Here is a block of entries. Write out its lines exactly, from the first through the one containing "From stdpp Require".
(DATASET EXCERPTS begins)
(** * Face swap gateway: validation, normalisation, provider adapters and
      the fallback-and-retry orchestrator of [services/face_swap_gateway.py].

    The development follows the Python module top to bottom.  Python values
    that travel in result dictionaries and JSON bodies are [pyval]s, a [dict]
    is a [gmap string pyval], exceptions (instances of [Exception]) are an
    explicit [outcome], and everything that talks to the outside (provider
    calls, [asyncio.sleep], HTTP, the clock) threads a world through a small
    state-and-exception monad.  [print] calls write to the console only and
    are left out. *)

From stdpp Require Import gmap strings list pretty sorting.
From Stdlib Require Import ZArith.
From Stdlib.Strings Require Import Ascii String Byte.
From Equations Require Import Equations.

Local Set Warnings "-register-all".
Local Open Scope string_scope.
Local Open Scope list_scope.

(** ** Python values *)

Inductive pyval :=
| PyNone
| PyBool (b : bool)
| PyInt (n : Z)
| PyStr (s : string)
| PyList (l : list pyval)
| PyDict (d : gmap string pyval).

(** Truth value testing, as [if v:] does it. *)
Definition truthy (v : pyval) : bool :=
  match v with
  | PyNone => false
  | PyBool b => b
  | PyInt n => negb (n =? 0)%Z
  | PyStr s => negb (String.eqb s "")
  | PyList l => negb (bool_decide (l = []))
  | PyDict d => negb (bool_decide (d = ∅))
  end.

(** [d.get(k)]: the value, or [None] when the key is absent. *)
Definition dict_get (d : gmap string pyval) (k : string) : pyval :=
  default PyNone (d !! k).

(** ** Exceptions and fallible results *)

(** Instances of [Exception].  [asyncio.TimeoutError] is singled out because
    the adapters have a handler of its own for it. *)
Inductive exn :=
| TimeoutError
| Error (name msg : string).

(** [str(e)]. *)
Definition str_exn (e : exn) : string :=
  match e with
  | TimeoutError => ""
  | Error _ msg => msg
  end.

Inductive outcome (A : Type) :=
| Return (a : A)
| Raise (e : exn).
Arguments Return {A} a.
Arguments Raise {A} e.

#[export] Instance outcome_ret : MRet outcome := λ A a, Return a.
#[export] Instance outcome_bind : MBind outcome := λ A B f m,
  match m with
  | Return a => f a
  | Raise e => Raise e
  end.

Definition returned {A} (o : outcome A) : bool :=
  match o with
  | Return _ => true
  | Raise _ => false
  end.

(** ** Strings: [str.startswith] and a small regular-expression matcher *)

Inductive FaceSwapMediaType := IMAGE | VIDEO.

(** [media_type.value] *)
Definition media_value (m : FaceSwapMediaType) : string :=
  match m with
  | IMAGE => "image"
  | VIDEO => "video"
  end.

Definition startswith (data pre : string) : bool := String.prefix pre data.

Definition lower_ascii (c : ascii) : ascii :=
  let n := N_of_ascii c in
  if ((65 <=? n) && (n <=? 90))%N then ascii_of_N (n + 32) else c.

(** The fragment of [re] the module uses: literals, alternation and
    concatenation, matched with [re.IGNORECASE].  Strings are sequences of
    characters with codes below 256, on which ignoring case is ASCII case
    folding for the letters of these patterns. *)
Inductive regex :=
| Lit (s : string)
| Alt (r1 r2 : regex)
| Cat (r1 r2 : regex).

Fixpoint strip_literal (lit s : string) : option string :=
  match lit, s with
  | EmptyString, _ => Some s
  | String a lit', String b s' =>
      if Ascii.eqb (lower_ascii a) (lower_ascii b) then strip_literal lit' s'
      else None
  | String _ _, EmptyString => None
  end.

(** Every way to match [r] at the start of [s], as the list of what is left
    of [s] after the match. *)
Fixpoint residuals (r : regex) (s : string) : list string :=
  match r with
  | Lit l => match strip_literal l s with Some s' => [s'] | None => [] end
  | Alt r1 r2 => residuals r1 s ++ residuals r2 s
  | Cat r1 r2 => flat_map (residuals r2) (residuals r1 s)
  end.

(** [re.match(pattern, data, re.IGNORECASE)] as a truth value: [re.match]
    anchors at the start, so the leading [^] of the patterns adds nothing. *)
Definition re_match (pattern : regex) (data : string) : bool :=
  match residuals pattern data with
  | [] => false
  | _ :: _ => true
  end.

Fixpoint alternatives (first : string) (others : list string) : regex :=
  match others with
  | [] => Lit first
  | o :: os => Alt (Lit first) (alternatives o os)
  end.

(** [r'^data:(image|video)/(jpeg|jpg|png|gif|webp|bmp|mp4|avi|mov|webm);base64,']
    of [_validate_input], video branch *)
Definition validate_pattern_video : regex :=
  Cat (Lit "data:")
   (Cat (alternatives "image" ["video"])
    (Cat (Lit "/")
     (Cat (alternatives "jpeg"
             ["jpg"; "png"; "gif"; "webp"; "bmp"; "mp4"; "avi"; "mov"; "webm"])
          (Lit ";base64,")))).

(** [r'^data:image/(jpeg|jpg|png|gif|webp|bmp);base64,'] of
    [_validate_input], image branch *)
Definition validate_pattern_image : regex :=
  Cat (Lit "data:image/")
   (Cat (alternatives "jpeg" ["jpg"; "png"; "gif"; "webp"; "bmp"])
        (Lit ";base64,")).

(** [r'^data:(image|video)/(jpeg|jpg|png|gif|webp|bmp|mp4|avi|mov);base64,']
    of [_normalize_base64] *)
Definition normalize_pattern : regex :=
  Cat (Lit "data:")
   (Cat (alternatives "image" ["video"])
    (Cat (Lit "/")
     (Cat (alternatives "jpeg"
             ["jpg"; "png"; "gif"; "webp"; "bmp"; "mp4"; "avi"; "mov"])
          (Lit ";base64,")))).

(** ** [base64.b64decode]

    The standard library's decoder in its default, non-strict mode, after
    CPython's [binascii.a2b_base64]: a [str] argument must be ASCII,
    characters outside the alphabet are skipped, a pad sequence that
    completes a quad ends the input, and leftover sextets are an error. *)

Definition table_a2b_base64 (c : ascii) : option N :=
  let n := N_of_ascii c in
  if ((65 <=? n) && (n <=? 90))%N then Some (n - 65)%N
  else if ((97 <=? n) && (n <=? 122))%N then Some (n - 71)%N
  else if ((48 <=? n) && (n <=? 57))%N then Some (n + 4)%N
  else if (n =? 43)%N then Some 62%N
  else if (n =? 47)%N then Some 63%N
  else None.

Definition byte_of_N (n : N) : byte := byte_of_ascii (ascii_of_N n).

Fixpoint a2b_base64 (s : string) (quad_pos : nat) (leftchar : N) (pads : nat)
    (bin_data : list byte) : outcome (list byte) :=
  match s with
  | EmptyString =>
      match quad_pos with
      | 0 => Return (rev bin_data)
      | 1 => Raise (Error "binascii.Error"
               "Invalid base64-encoded string: number of data characters cannot be 1 more than a multiple of 4")
      | _ => Raise (Error "binascii.Error" "Incorrect padding")
      end
  | String c rest =>
      if Ascii.eqb c "=" then
        if ((2 <=? quad_pos) && (4 <=? quad_pos + S pads))%nat
        then Return (rev bin_data)
        else a2b_base64 rest quad_pos leftchar
               (if (2 <=? quad_pos)%nat then S pads else pads) bin_data
      else
        match table_a2b_base64 c with
        | None => a2b_base64 rest quad_pos leftchar pads bin_data
        | Some this_ch =>
            match quad_pos with
            | 0 => a2b_base64 rest 1 this_ch 0 bin_data
            | 1 => a2b_base64 rest 2 (N.land this_ch 15) 0
                     (byte_of_N (N.lor (N.shiftl leftchar 2) (N.shiftr this_ch 4))
                      :: bin_data)
            | 2 => a2b_base64 rest 3 (N.land this_ch 3) 0
                     (byte_of_N (N.lor (N.shiftl leftchar 4) (N.shiftr this_ch 2))
                      :: bin_data)
            | _ => a2b_base64 rest 0 0 0
                     (byte_of_N (N.lor (N.shiftl leftchar 6) this_ch) :: bin_data)
            end
        end
  end.

Fixpoint is_ascii_str (s : string) : bool :=
  match s with
  | EmptyString => true
  | String c rest => (N_of_ascii c <? 128)%N && is_ascii_str rest
  end.

Definition b64decode (data : string) : outcome (list byte) :=
  if is_ascii_str data then a2b_base64 data 0 0 0 []
  else Raise (Error "ValueError"
                "string argument should contain only ASCII characters").

(** ** [FaceSwapGateway._validate_input] and [_normalize_base64] *)

Definition _validate_input (data : string) (media_type : FaceSwapMediaType)
    : bool * option string :=
  if startswith data "http://" || startswith data "https://" then (true, None)
  else
    let data_uri_pattern :=
      match media_type with
      | VIDEO => validate_pattern_video
      | IMAGE => validate_pattern_image
      end in
    if re_match data_uri_pattern data then (true, None)
    else
      match b64decode data with
      | Return _ => (true, None)
      | Raise _ =>
          let media_name :=
            match media_type with VIDEO => "video" | IMAGE => "image" end in
          (false,
           Some ("Invalid input: must be URL or base64 encoded " +:+ media_name))
      end.

Definition format_map : gmap string string :=
  {[ "JPEG" := "jpeg"; "PNG" := "png"; "GIF" := "gif"; "WEBP" := "webp";
     "BMP" := "bmp" ]}.

(** [x or d] on an optional string: [None] and the empty string are falsy. *)
Definition str_or (x : option string) (d : string) : string :=
  match x with
  | Some s => if String.eqb s "" then d else s
  | None => d
  end.

Section Normalize.

(** [Image.open(io.BytesIO(img_bytes))] of Pillow, then [img.format]: the
    call raises on bytes it cannot identify, and the format of an opened
    image is a name such as ["PNG"] or [None]. *)
Variable Image_open : list byte → outcome (option string).

Definition _normalize_base64 (data : string) : string :=
  if startswith data "http://" || startswith data "https://" then data
  else if re_match normalize_pattern data then data
  else
    let tagged : outcome string :=
      img_bytes ← b64decode data;
      img_format_attr ← Image_open img_bytes;
      let img_format :=
        default "jpeg" (format_map !! str_or img_format_attr "JPEG") in
      mret ("data:image/" +:+ img_format +:+ ";base64," +:+ data) in
    match tagged with
    | Return uri => uri
    | Raise _ => "data:image/jpeg;base64," +:+ data
    end.

End Normalize.

(** ** Providers, observable events and the monad of effects *)

(** The keyword arguments of one [provider.swap_face(...)] call. *)
Record call_args := CallArgs {
  arg_target : string;
  arg_source : string;
  arg_media_type : FaceSwapMediaType;
  arg_webhook_url : option string;
  arg_kwargs : gmap string pyval
}.

(** [class FaceSwapProvider(ABC)]: [swap_face] acts on the world and either
    returns a result dictionary or raises. *)
Record FaceSwapProvider (World : Type) := Provider {
  swap_face : call_args → World → outcome (gmap string pyval) * World;
  get_name : string;
  get_timeout : Z;
  (** [isinstance(provider, PiAPIProvider)] *)
  is_PiAPIProvider : bool
}.
Arguments Provider {World}.
Arguments swap_face {World}.
Arguments get_name {World}.
Arguments get_timeout {World}.
Arguments is_PiAPIProvider {World}.

(** A computation reads and updates the world, returns or raises, and emits
    the events it performed, in order. *)
Definition M (World Ev A : Type) : Type := World → outcome A * World * list Ev.

Section Monad.
Context {World Ev : Type}.

Definition ret {A} (a : A) : M World Ev A := λ w, (Return a, w, []).

Definition bind {A B} (m : M World Ev A) (f : A → M World Ev B)
    : M World Ev B :=
  λ w, match m w with
       | (Return a, w1, tr1) =>
           let '(o, w2, tr2) := f a w1 in (o, w2, tr1 ++ tr2)
       | (Raise e, w1, tr1) => (Raise e, w1, tr1)
       end.

(** [try: body / except Exception as e: handler e] *)
Definition try_except {A} (body : M World Ev A) (handler : exn → M World Ev A)
    : M World Ev A :=
  λ w, match body w with
       | (Return a, w1, tr1) => (Return a, w1, tr1)
       | (Raise e, w1, tr1) =>
           let '(o, w2, tr2) := handler e w1 in (o, w2, tr1 ++ tr2)
       end.

(** A pure step that may raise. *)
Definition lift {A} (o : outcome A) : M World Ev A := λ w, (o, w, []).
End Monad.

#[export] Instance M_ret {World Ev} : MRet (M World Ev) := @ret World Ev.
#[export] Instance M_bind {World Ev} : MBind (M World Ev) :=
  λ A B f m, bind m f.

(** ** The outside the adapters talk to *)

(** What [replicate.run] gives back: nothing, a URL string, a list (items by
    their [str()]), or a [FileOutput] object with a [url] attribute. *)
Inductive replicate_output :=
| OutNone
| OutStr (s : string)
| OutList (items : list string)
| OutFile (url : string).

Inductive net_event :=
| ReplicateRun (model : string) (input : gmap string pyval)
| HttpPost (url : string) (json : pyval) (headers : gmap string string)
| HttpGet (url : string) (headers : gmap string string)
| Slept (seconds : Z).

(** The network as the adapters see it: the wall clock in whole seconds, and
    for each kind of outbound call the replies still to come, each with the
    time it takes.  A reply of an HTTP call is the decoded JSON body, or the
    exception [requests] raised (connection error, timeout,
    [raise_for_status]).  [net_log] keeps what was sent, in order. *)
Record Net := MkNet {
  clock : Z;
  replicate_replies : list (N * outcome replicate_output);
  post_replies : list (N * outcome pyval);
  get_replies : list (N * outcome pyval);
  net_log : list net_event
}.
(DATASET EXCERPTS ends)
#### [EXERCISE RESULT]
(** * Face swap gateway: validation, normalisation, provider adapters and
      the fallback-and-retry orchestrator of [services/face_swap_gateway.py].

    The development follows the Python module top to bottom.  Python values
    that travel in result dictionaries and JSON bodies are [pyval]s, a [dict]
    is a [gmap string pyval], exceptions (instances of [Exception]) are an
    explicit [outcome], and everything that talks to the outside (provider
    calls, [asyncio.sleep], HTTP, the clock) threads a world through a small
    state-and-exception monad.  [print] calls write to the console only and
    are left out. *)

From stdpp Require Import gmap strings list pretty sorting.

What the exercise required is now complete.